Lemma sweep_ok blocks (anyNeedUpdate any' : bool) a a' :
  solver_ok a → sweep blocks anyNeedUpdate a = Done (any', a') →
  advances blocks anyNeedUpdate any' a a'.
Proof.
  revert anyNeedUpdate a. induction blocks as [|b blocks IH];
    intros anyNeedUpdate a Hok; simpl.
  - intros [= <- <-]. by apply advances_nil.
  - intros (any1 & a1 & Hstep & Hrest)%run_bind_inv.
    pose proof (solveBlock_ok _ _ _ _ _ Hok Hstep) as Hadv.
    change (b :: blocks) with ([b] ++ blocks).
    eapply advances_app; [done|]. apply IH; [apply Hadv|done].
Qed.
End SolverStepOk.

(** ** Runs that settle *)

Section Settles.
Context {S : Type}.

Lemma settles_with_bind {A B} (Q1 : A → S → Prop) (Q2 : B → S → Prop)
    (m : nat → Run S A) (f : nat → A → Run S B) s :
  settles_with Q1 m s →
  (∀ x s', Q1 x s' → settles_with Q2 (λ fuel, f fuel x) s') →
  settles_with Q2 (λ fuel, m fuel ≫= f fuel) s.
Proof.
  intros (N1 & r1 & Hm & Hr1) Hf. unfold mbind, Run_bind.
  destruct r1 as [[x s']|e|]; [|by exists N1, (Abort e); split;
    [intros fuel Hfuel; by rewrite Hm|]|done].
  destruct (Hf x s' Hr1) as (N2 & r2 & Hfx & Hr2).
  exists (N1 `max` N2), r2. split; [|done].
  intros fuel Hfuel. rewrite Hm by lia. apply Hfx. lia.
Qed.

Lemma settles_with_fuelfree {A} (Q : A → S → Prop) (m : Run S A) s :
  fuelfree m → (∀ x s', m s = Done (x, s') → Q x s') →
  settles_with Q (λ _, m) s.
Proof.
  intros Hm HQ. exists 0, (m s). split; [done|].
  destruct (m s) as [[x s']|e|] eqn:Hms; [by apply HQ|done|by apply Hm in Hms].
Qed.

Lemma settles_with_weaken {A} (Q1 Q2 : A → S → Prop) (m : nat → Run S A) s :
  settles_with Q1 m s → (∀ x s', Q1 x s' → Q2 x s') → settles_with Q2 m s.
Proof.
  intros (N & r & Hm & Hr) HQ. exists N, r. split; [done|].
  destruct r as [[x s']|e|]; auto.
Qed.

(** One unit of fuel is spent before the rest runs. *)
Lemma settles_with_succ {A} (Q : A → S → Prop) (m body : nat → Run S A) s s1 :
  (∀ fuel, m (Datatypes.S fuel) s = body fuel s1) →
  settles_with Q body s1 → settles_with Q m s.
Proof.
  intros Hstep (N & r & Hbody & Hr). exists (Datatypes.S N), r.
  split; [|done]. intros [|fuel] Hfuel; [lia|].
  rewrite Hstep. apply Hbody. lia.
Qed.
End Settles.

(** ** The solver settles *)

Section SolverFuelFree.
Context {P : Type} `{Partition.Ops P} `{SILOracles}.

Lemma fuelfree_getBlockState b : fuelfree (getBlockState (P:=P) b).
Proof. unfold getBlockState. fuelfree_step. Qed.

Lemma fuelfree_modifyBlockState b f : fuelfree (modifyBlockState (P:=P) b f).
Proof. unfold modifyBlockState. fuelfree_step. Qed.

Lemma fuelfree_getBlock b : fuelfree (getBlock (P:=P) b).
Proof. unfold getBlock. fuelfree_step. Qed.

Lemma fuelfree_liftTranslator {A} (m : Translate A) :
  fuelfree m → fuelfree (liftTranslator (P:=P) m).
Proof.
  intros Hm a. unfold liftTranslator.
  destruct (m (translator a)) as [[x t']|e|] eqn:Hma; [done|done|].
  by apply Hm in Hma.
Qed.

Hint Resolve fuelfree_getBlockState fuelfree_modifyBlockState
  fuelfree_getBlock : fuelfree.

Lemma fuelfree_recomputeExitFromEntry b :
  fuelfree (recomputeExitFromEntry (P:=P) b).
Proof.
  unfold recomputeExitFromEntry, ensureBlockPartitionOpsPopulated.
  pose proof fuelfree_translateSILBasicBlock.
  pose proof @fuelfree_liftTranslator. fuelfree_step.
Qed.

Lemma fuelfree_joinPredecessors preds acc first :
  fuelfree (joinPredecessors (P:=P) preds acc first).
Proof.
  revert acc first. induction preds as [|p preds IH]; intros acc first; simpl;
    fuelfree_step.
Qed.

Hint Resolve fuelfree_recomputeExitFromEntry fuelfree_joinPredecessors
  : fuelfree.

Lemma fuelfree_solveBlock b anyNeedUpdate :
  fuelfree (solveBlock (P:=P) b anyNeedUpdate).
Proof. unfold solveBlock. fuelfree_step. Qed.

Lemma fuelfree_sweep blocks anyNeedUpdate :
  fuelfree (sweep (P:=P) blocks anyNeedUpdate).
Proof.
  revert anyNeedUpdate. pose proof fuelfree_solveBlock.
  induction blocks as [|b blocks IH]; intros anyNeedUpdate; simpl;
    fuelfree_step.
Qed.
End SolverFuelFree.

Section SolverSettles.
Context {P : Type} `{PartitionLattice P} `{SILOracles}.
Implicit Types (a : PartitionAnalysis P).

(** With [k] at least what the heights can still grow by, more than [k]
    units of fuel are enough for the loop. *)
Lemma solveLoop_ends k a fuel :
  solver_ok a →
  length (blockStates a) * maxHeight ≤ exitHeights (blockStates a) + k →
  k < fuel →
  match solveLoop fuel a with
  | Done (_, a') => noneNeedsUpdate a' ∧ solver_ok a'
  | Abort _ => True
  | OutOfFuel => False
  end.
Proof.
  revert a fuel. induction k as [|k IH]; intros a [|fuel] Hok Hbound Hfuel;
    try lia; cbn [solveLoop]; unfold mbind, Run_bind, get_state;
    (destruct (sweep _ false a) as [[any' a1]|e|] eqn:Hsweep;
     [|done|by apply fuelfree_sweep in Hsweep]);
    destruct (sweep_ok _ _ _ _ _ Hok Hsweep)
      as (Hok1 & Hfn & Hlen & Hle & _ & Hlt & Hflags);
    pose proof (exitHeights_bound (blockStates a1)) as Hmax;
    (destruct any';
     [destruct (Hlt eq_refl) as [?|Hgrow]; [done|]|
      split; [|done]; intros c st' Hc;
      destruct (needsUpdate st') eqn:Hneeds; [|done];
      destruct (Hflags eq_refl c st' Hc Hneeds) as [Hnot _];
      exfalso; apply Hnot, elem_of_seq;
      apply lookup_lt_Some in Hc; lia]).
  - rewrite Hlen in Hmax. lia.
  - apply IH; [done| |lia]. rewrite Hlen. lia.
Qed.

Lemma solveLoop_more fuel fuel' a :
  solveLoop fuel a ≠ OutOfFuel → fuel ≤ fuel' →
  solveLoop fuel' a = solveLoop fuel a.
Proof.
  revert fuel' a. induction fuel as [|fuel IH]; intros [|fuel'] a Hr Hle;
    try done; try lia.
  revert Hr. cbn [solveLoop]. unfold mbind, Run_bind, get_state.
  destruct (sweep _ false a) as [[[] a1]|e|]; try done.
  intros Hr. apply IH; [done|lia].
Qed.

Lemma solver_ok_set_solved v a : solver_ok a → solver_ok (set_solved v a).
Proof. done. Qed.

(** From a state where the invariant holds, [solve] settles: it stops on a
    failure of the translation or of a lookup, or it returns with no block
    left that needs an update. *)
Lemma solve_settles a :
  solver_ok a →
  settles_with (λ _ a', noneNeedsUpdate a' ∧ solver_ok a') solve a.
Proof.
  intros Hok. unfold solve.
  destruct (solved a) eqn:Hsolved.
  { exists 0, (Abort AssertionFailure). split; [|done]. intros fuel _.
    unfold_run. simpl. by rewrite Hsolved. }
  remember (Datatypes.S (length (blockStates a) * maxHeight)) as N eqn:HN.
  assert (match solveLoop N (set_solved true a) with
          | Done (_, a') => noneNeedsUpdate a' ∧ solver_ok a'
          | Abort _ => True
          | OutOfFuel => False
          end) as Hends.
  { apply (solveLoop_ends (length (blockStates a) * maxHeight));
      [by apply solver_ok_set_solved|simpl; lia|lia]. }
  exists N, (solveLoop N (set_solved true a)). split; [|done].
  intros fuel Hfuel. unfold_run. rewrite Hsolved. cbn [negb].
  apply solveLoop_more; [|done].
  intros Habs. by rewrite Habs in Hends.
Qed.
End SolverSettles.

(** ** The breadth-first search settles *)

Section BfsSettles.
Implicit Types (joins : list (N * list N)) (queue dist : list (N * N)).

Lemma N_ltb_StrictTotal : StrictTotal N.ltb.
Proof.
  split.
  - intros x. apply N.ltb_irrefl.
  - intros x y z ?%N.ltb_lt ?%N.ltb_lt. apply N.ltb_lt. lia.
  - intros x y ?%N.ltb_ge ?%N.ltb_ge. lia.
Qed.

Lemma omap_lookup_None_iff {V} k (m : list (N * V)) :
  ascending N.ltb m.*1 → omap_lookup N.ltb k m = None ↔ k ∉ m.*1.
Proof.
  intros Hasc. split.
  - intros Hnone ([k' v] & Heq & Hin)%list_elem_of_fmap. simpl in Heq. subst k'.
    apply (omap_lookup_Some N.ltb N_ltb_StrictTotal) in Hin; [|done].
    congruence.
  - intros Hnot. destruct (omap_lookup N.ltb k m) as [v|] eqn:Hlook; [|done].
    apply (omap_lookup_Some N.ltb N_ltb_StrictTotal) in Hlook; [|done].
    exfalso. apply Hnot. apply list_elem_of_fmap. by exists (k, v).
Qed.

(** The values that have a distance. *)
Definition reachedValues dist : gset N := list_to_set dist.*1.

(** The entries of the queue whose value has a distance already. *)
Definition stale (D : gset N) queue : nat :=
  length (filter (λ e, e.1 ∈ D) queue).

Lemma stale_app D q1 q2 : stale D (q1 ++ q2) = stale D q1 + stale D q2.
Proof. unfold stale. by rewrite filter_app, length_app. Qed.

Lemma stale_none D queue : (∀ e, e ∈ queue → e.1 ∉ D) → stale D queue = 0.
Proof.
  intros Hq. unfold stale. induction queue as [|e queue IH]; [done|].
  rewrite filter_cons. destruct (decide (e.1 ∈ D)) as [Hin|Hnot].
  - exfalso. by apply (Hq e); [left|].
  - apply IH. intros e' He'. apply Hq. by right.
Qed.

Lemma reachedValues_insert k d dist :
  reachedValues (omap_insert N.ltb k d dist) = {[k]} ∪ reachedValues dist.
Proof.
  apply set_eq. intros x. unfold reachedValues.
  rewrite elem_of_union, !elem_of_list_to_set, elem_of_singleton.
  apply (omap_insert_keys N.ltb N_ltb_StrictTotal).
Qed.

*Work request*. Copy every line in the data above that has the string "SolverSettles" in it.

*Answer area*.
Section SolverSettles.
End SolverSettles.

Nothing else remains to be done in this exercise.